7 Properties of random variables

Recall that a random variable is the assignment of a numerical outcome to a random process. A random variable can be discrete or continuous, depending on the values that it takes. Examples of random variables are:

  • The number of heads in three coin flips.

  • Time until the next earthquake.

  • Revenue made in a flight from an airline’s baggage fees.

  • The height of a randomly selected person. What makes this random is the sampling. If we took another sample of one person, we would’ve gotten another height.

  • The sample mean \(\overline{X}\) of a quantitative variable. Again, what makes this random is the sampling. Another sample would yield another \(\overline{X}.\)

  • The slope \(\hat{b}\) of a least squares line. Once more, what makes this random is the sampling. Another sample would yield another \(\hat{b}.\)

In section 6.1, we looked at functions that describe the distribution of a random variable: the PMF, PDF, and CDF. However, it is also important to be able to describe random variables with numerical summaries; for example, with measures of central tendency, spread, and association between two random variables. In this chapter, we focus on such measures and how to use them.

7.1 Expected value

Definition 7.1 (Expected value of a discrete random variable) Let \(X\) be a discrete random variable that takes values \(x_1, \dots , x_m\) with PMF \(f(x) = P(X = x)\). Then the expected value or mean of \(X\) is the sum of each possible value multiplied by its corresponding probability: \[E(X) = x_1 P(X = x_1) + \cdots + x_m P(X = x_m) = \sum_{i=1}^m x_k f(x_k).\]

Example 7.1 Let \(X\) be the number of heads in one coin flip. Notice that \(X\) is a Bernoulli random variable (see section 6.2 for definition).
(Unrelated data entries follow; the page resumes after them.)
(** Delivery hands over messages [R..R'-1] in order and stops at the first gap. *)
Lemma deliver_spec st R out :
  window st R -> exists R' st', deliver_ordered collect out st
    = Some (out ++ messages R (R' - R), R' - R, st') /\
  R <= R' /\ window st' R' /\ r_valid (slot st' R') = false /\
  (forall k, R <= k < R' -> in_window R k -> r_valid (slot st k) = true) /\
  (forall k, in_window R k -> R' <= k -> r_valid (slot st' k) = r_valid (slot st k)).
Proof.
  intros Hwin.
  pose (I := fun (m : Z) (s : list (bytes * Z) * Z * state) => exists R',
    s.1.1 = out ++ messages R (R' - R) /\ s.1.2 = R' - R /\ R <= R' /\ window s.2 R' /\
    m = count_valid s.2 /\
    (forall k, R <= k < R' -> in_window R k -> r_valid (slot st k) = true) /\
    (forall k, in_window R k -> R' <= k -> r_valid (slot s.2 k) = r_valid (slot st k))).
  destruct (loop_done (deliver_step collect) I (fun s => exists m, I m s /\
     exists R', s.1.2 = R' - R /\ r_valid (slot s.2 R') = false)
    65 (count_valid st) (out, 0, st))
    as ([[o d] st'] & Hx & m & (R' & Ho & Hd & HR & Hw' & _ & H1 & H2) & R2 & HR2 & Hv).
  - intros m s (R' & _ & _ & _ & (_ & Hl & _) & -> & _). by apply count_valid_range.
  - intros m [[o d] x] s' (R' & Ho & Hd & HR & Hw & Hm & H1 & H2) E. cbn in *.
    destruct Hw as (Hr & Hl & Hw). rewrite Hr, u16_mod64 in E.
    change (recv_buffer_ x).[R' mod _] with (slot x R') in E.
    destruct (r_valid (slot x R')) eqn:Hv; [|done].
    destruct (Hw R' ltac:(lia) Hv) as [Hseq Hdat]. rewrite Hseq, Z.eqb_refl in E.
    cbn [negb orb] in E. injection E as <-.
    pose proof (deliver_one x R' (conj Hr (conj Hl Hw)) Hv) as (Hw' & Hc & Hvk).
    rewrite Hr, u16_mod64, Hseq in Hw', Hc, Hvk.
    exists (m - 1). split; [lia|]. exists (R' + 1). cbn [fst snd]. split_and!.
    + unfold collect. rewrite Ho, Hdat. rewrite <- app_assoc. f_equal. unfold messages.
      replace (R' + 1 - R) with (R' - R + 1) by lia.
      rewrite seqZ_snoc, fmap_app by lia. simpl. do 3 f_equal; f_equal; lia.
    + lia.
    + lia.
    + exact Hw'.
    + lia.
    + intros k Hk Hin. destruct (decide (k = R')) as [->|]; [|apply H1; [lia|done]].
      rewrite <- Hv. symmetry. apply H2; [done|lia].
    + intros k Hin Hk. rewrite <- H2 by (done || lia). unfold in_window in *.
      rewrite Hvk by (unfold in_window; lia). rewrite decide_False; [done|]. lia.
  - intros m [[o d] x] r HI E. exists m. pose proof HI as (R' & Ho & Hd & HR & Hw & Hm & H1 & H2).
    cbn in *. destruct Hw as (Hr & Hl & Hw). rewrite Hr, u16_mod64 in E.
    change (recv_buffer_ x).[R' mod _] with (slot x R') in E.
    destruct (r_valid (slot x R')) eqn:Hv.
    + destruct (Hw R' ltac:(lia) Hv) as [Hseq _]. rewrite Hseq, Z.eqb_refl in E. done.
    + injection E as <-. split; [done|]. exists R'. done.
  - exists R. cbn. replace (R - R) with 0 by lia. split_and!; try done; try lia.
    unfold messages. simpl. by rewrite app_nil_r.
  - destruct Hwin as (_ & Hl & _). pose proof (count_valid_range st Hl). lia.
  - cbn [fst snd] in *. assert (R2 = R') as -> by lia. exists R', st'. unfold deliver_ordered.
    rewrite Hx. subst o d. split_and!; try done; apply Hw'.
Qed.

(** One arriving message on a reliable-ordered channel, as the packet handlers
    process it: buffer, and deliver when it was new. *)
Definition on_ordered (s : list (bytes * Z) * state) k : option (list (bytes * Z) * state) :=
  let '(out, st) := s in
  let '(b, st) := buffer_received_ordered st (u16 k) (msg k) in
  if b then r ← deliver_ordered collect out st; Some (r.1.1, r.2) else Some (out, st).
Fixpoint run_ordered (s : list (bytes * Z) * state) (ks : list Z)
    : option (list (bytes * Z) * state) :=
  match ks with [] => Some s | k :: ks => s' ← on_ordered s k; run_ordered s' ks end.

(** The number of messages handed over. *)
Definition handed (ks : list Z) : Z :=
  match run_ordered ([], reset) ks with Some (out, _) => zlen out | None => 0 end.

(** After the arrivals [ks]: the first [R] messages were delivered, the next one
    is missing, and every message of [got] is delivered or buffered. *)
Definition receiver (got : Z -> Prop) R (s : list (bytes * Z) * state) : Prop :=
  s.1 = messages 0 R /\ 0 <= R /\ window s.2 R /\ r_valid (slot s.2 R) = false /\
  forall k, got k -> k < R \/ (in_window R k /\ r_valid (slot s.2 k) = true).

Lemma messages_app a n m : 0 <= n -> 0 <= m ->
  messages a n ++ messages (a + n) m = messages a (n + m).
Proof. intros. unfold messages. by rewrite <- fmap_app, <- seqZ_app. Qed.

Lemma on_ordered_spec got R s k :
  receiver got R s -> - 2 ^ 15 <= k - R < 2 ^ 15 ->
  exists R' s', on_ordered s k = Some s' /\ R <= R' /\
    receiver (fun j => got j \/ (j = k /\ k < R + 64)) R' s'.
Proof.
  intros (Ho & HR & Hw & Hv & Hgot) Hk. destruct s as [out st]. cbn [fst snd] in *.
  unfold on_ordered. pose proof (buffer_spec st R k Hw Hk) as Hb.
  destruct (buffer_received_ordered st (u16 k) (msg k)) as [b st1].
  destruct Hb as (Hw1 & Hf & Ht). destruct b.
  - destruct (Ht eq_refl) as (Hin & Hvk & Hsame).
    destruct (deliver_spec st1 R out Hw1) as (R' & st' & -> & HRR & Hw' & Hv' & _ & Hkeep).
    exists R', (out ++ messages R (R' - R), st'). split; [done|]. split; [done|].
    split_and!; cbn [fst snd]; try done; try lia.
    { rewrite Ho. replace R with (0 + R) at 2 by lia. rewrite messages_app by lia.
      f_equal. lia. }
    assert (forall j, in_window R j -> r_valid (slot st1 j) = true ->
              j < R' \/ in_window R' j /\ r_valid (slot st' j) = true) as Hall.
    { intros j Hj Hvj. destruct (decide (j < R')); [by left|right]. split.
      - unfold in_window in *. lia.
      - rewrite Hkeep; [done|done|lia]. }
    intros j [Hj|[-> _]]; [|by apply Hall].
    destruct (Hgot j Hj) as [?|[Hij Hvj]]; [left; lia|].
    destruct (decide (j = k)) as [->|Hne]; [by apply Hall|].
    apply Hall; [done|]. by rewrite Hsame.
  - destruct (Hf eq_refl) as [-> Hcase]. exists R, (out, st). split; [done|].
    split; [lia|]. split_and!; cbn [fst snd]; try done.
    intros j [Hj|[-> Hlt]]; [by apply Hgot|].
    destruct Hcase as [?|[?|?]]; [by left | lia |].
    destruct (decide (k < R)); [by left|right]. split; [unfold in_window; lia|done].
Qed.

Lemma receiver_reset : receiver (fun _ => False) 0 ([], reset).
Proof.
  split_and!; try done. split; [done|]. split; [done|]. intros k Hk Hv. exfalso.
  revert Hv. unfold slot. change (recv_buffer_ (@nil (bytes * Z), reset).2)
    with (replicate (Z.to_nat RELIABLE_BUFFER_SIZE) (@inhabitant ReceivedMessage _)).
  by rewrite aget_replicate by apply idx64_range.
Qed.

Lemma receiver_weaken (got got' : Z -> Prop) R s :
  (forall k, got' k -> got k) -> receiver got R s -> receiver got' R s.
Proof. intros Hi (H1 & H2 & H3 & H4 & H5). split_and!; try done. eauto. Qed.

Lemma run_ordered_snoc s ks k :
  run_ordered s (ks ++ [k]) = (s' ← run_ordered s ks; on_ordered s' k).
Proof.
  revert s. induction ks as [|j ks IH]; intros s; simpl.
  - by destruct (on_ordered s k).
  - destruct (on_ordered s j); simpl; [apply IH|done].
Qed.

(** Every arrival of the trace is less than [2^15] away from the message the
    receiver waits for. *)
Definition near_window (ks : list Z) : Prop :=
  forall l1 k l2, ks = l1 ++ k :: l2 -> - 2 ^ 15 <= k - handed l1 < 2 ^ 15.
(** Message [k] arrived while it was less than 64 ahead. *)
Definition arrived (ks : list Z) (k : Z) : Prop :=
  exists l1 l2, ks = l1 ++ k :: l2 /\ k < handed l1 + 64.
Definition loopback6 : address := mkAddress (replicate 15 0 ++ [1]) 7777 NETUDP_ADDRESS_IPV6.
Lemma address_roundtrip_witness :
  wf loopback6 /\
  netudp_parse_address (netudp_address_to_string loopback6 [] 64) = (NETUDP_OK, loopback6).
Proof.
  assert (wf loopback6) as H.
  { split; [repeat constructor; by vm_compute|]. split_and!; try by vm_compute. by right. }
  split; [exact H|]. apply address_roundtrip; [exact H|lia].
Defined.

(** Two addresses are equal to the library exactly when type, port and the
    relevant bytes agree. *)
Lemma address_equal_spec a b :
  netudp_address_equal a b = true <->
  a_type a = a_type b /\ a_port a = a_port b /\
  take (Z.to_nat (address_data_len a)) (a_data a) = take (Z.to_nat (address_data_len a)) (a_data b).
Proof.
  unfold netudp_address_equal. split.
  - case_if; [done|]. intros Hd. split; [done|]. split; [done|].
    destruct (address_data_len a =? 0) eqn:E0; bool_facts.
    + by rewrite E0.
    + by apply bool_decide_eq_true in Hd.
  - intros (-> & -> & E). rewrite !Z.eqb_refl. cbn. case_if; [done|]. by apply bool_decide_eq_true.
Qed.
Lemma address_equal_trans a b c :
  netudp_address_equal a b = true -> netudp_address_equal b c = true -> netudp_address_equal a c = true.
Proof.
  rewrite !address_equal_spec. unfold address_data_len. intros (A1 & A2 & A3) (B1 & B2 & B3).
  rewrite <- A1 in B3. split_and!; congruence.
Qed.

(** ** What parsing produces is well formed *)

Lemma base_digit_nonneg base c d : base_digit base c = Some d -> 0 <= d.
Proof.
  unfold base_digit, digit_value. intros H. repeat case_if_in H; simplify_eq; try lia; done.
Qed.
Lemma scan_digits_nonneg base acc s : 0 <= base -> 0 <= acc -> 0 <= (scan_digits base acc s).1.
Proof.
  intros Hb. revert acc. induction s as [|c s IH]; intros acc Ha; [done|]. cbn.
  destruct (base_digit base c) as [d|] eqn:Ed; [|done].
  apply IH. apply base_digit_nonneg in Ed. nia.
Qed.
Lemma strtoul_nonneg base s v rest : 0 <= base -> strtoul base s = Some (v, rest) -> 0 <= v.
Proof.
  intros Hb H. unfold strtoul in H. destruct (scan_sign _) as [neg s1]. case_if_in H; [|done].
  pose proof (scan_digits_nonneg base 0 (skip_0x base s1) Hb ltac:(lia)).
  destruct (scan_digits _ _ _) as [w r]. cbn in *. simplify_eq.
  repeat case_if; try lia. apply u64_range.
Qed.
Lemma parse_groups_wf fuel p groups dc g dc' :
  parse_groups fuel p groups dc = Some (g, dc') -> Forall is_u16 groups -> zlen groups <= 8 ->
  dc <= zlen groups -> Forall is_u16 g /\ zlen g <= 8 /\ dc' <= zlen g.
Proof.
  revert p groups dc. induction fuel as [|fuel IH]; intros p groups dc H Hg Hl Hd; [done|].
  cbn in H. destruct p as [|c p']; [by simplify_eq|].
  destruct (zlen groups <? 8) eqn:E8; cbn in H; [|by simplify_eq]. bool_facts.
  case_if_in H.
  - case_if_in H; [done|]. destruct (drop 1 p') as [|c' p2]; [simplify_eq; split_and!; lia || done|].
    eapply IH in H; [done..|lia].
  - destruct (strtoul 16 _) as [[val rest]|] eqn:Es; [|done]. case_if_in H; [done|].
    eapply IH in H; [done| | |]; zlen_simpl; [|lia|lia].
    apply Forall_app. split; [done|]. repeat constructor; apply u16_range.
Qed.
Lemma expand_wf g dc :
  Forall is_u16 g -> zlen g <= 8 -> Forall is_u16 (expand g dc) /\ length (expand g dc) = 8%nat.
Proof.
  intros Hg Hl. unfold expand, zlen in *.
  assert (forall n, Forall is_u16 (replicate n 0)) by (intros; by apply Forall_replicate).
  case_if; rewrite !Forall_app, !length_app, !length_replicate.
  - rewrite length_take, length_drop. split_and!; auto using Forall_take, Forall_drop. lia.
  - split; [done|lia].
Qed.

Lemma words_bytes l :
  is_bytes (mjoin (le_bytes 2 <$> l)) /\ length (mjoin (le_bytes 2 <$> l)) = (2 * length l)%nat.
Proof.
  induction l as [|x l [IH1 IH2]]; [by split; [constructor|]|].
  change (mjoin (le_bytes 2 <$> x :: l)) with (le_bytes 2 x ++ mjoin (le_bytes 2 <$> l)).
  rewrite length_app, length_le_bytes, IH2, length_cons.
  split; [|lia]. apply Forall_app. split; [apply le_bytes_is_bytes|done].
Qed.

Lemma parse_wf s a : netudp_parse_address s = (NETUDP_OK, a) -> wf a.
Proof.
  assert (forall P : Prop, (NETUDP_ERROR_INVALID_PARAM, address_zero) = (NETUDP_OK, a) -> P) as bad
    by done.
  intros H. assert (parse_ipv6 s = (NETUDP_OK, a) \/ parse_ipv4 s = (NETUDP_OK, a)) as [H6|H4].
  { unfold netudp_parse_address in H. destruct s; [by right|]. case_if_in H; [by left|by right]. }
  - unfold parse_ipv6 in H6. destruct (strchr _ _) as [[b [|c after]]|]; try by apply bad.
    { case_if_in H6; by apply bad. }
    case_if_in H6; [by apply bad|]. case_if_in H6; [by apply bad|]. case_if_in H6; [by apply bad|].
    destruct (parse_groups _ _ _ _) as [[g dc]|] eqn:Eg; [|by apply bad].
    apply parse_groups_wf in Eg as (Hg & Hl & _); [|constructor|by vm_compute|by vm_compute].
    destruct (expand_wf g dc Hg Hl) as [He Hn]. simplify_eq. unfold wf. cbn [a_data a_port a_type].
    rewrite u16_small by (unfold is_u16; lia). split_and!; [| |lia|lia|by right].
    + apply words_bytes.
    + destruct (words_bytes (expand g dc)) as [_ ->]. by rewrite Hn.
  - unfold parse_ipv4 in H4. destruct (strrchr _ _) as [[ip after]|]; [|by apply bad].
    case_if_in H4; [by apply bad|]. case_if_in H4; [by apply bad|]. case_if_in H4.
    + simplify_eq. unfold wf. cbn [a_data a_port a_type]. rewrite u16_small by (unfold is_u16; lia).
      split_and!; [by apply Forall_replicate|done|lia|lia|]. case_if; [by right|by left].
    + destruct (sscanf_ipv4 ip) as [[[[x y] z] w]|]; [|by apply bad].
      case_if_in H4; [by apply bad|]. simplify_eq. unfold wf. cbn [a_data a_port a_type].
      rewrite u16_small by (unfold is_u16; lia). split_and!; [|done|lia|lia|by left].
      apply Forall_app. split; [repeat constructor; apply u8_range|by apply Forall_replicate].
Qed.

End Address.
The expected value of \(X\) is: \[E(X) = 0\times \frac{1}{2} + 1\times\frac{1}{2} = \frac{1}{2}.\] In this case, the expected value of \(X\) is not a value that \(X\) can actually take; it is simply the weighted average of its possible values (with equal weights this time).

Definition 7.2 (Expected value of a continuous random variable) Let \(X\) be a continuous random variable with PDF \(f(x).\) The expected value (or mean) of \(X\) is: \[E(X) = \int_{-\infty}^{\infty} x f(x)dx.\]


Notation: The Greek letter \(\mu\) is also used in place of the notation \(E(X),\) for both discrete and continuous random variables.

Remark: We can think of the expected value as a weighted average of a random variable (with more weight given to values that have higher probabilities).

Example 7.2 Consider the random variable \(T\) from example 6.1 (Old Faithful). The PMF for \(T\) is the function:

\[ f(x) = \left\{ \begin{array}{l} \frac{1}{91}, \quad \mbox{if } 0\leq x \leq 91,\\ 0, \quad \mbox{otherwise.} \end{array} \right. \]

Therefore, the expected value of \(T\) is: \[ E(T) = \int_{-\infty}^{\infty}xf(x)dx = \int_0^{91}x\times \frac{1}{91} dx = \left.\frac{1}{91}\frac{1}{2}x^2 \right|_0^{91} = 45.5 \mbox{ minutes.} \]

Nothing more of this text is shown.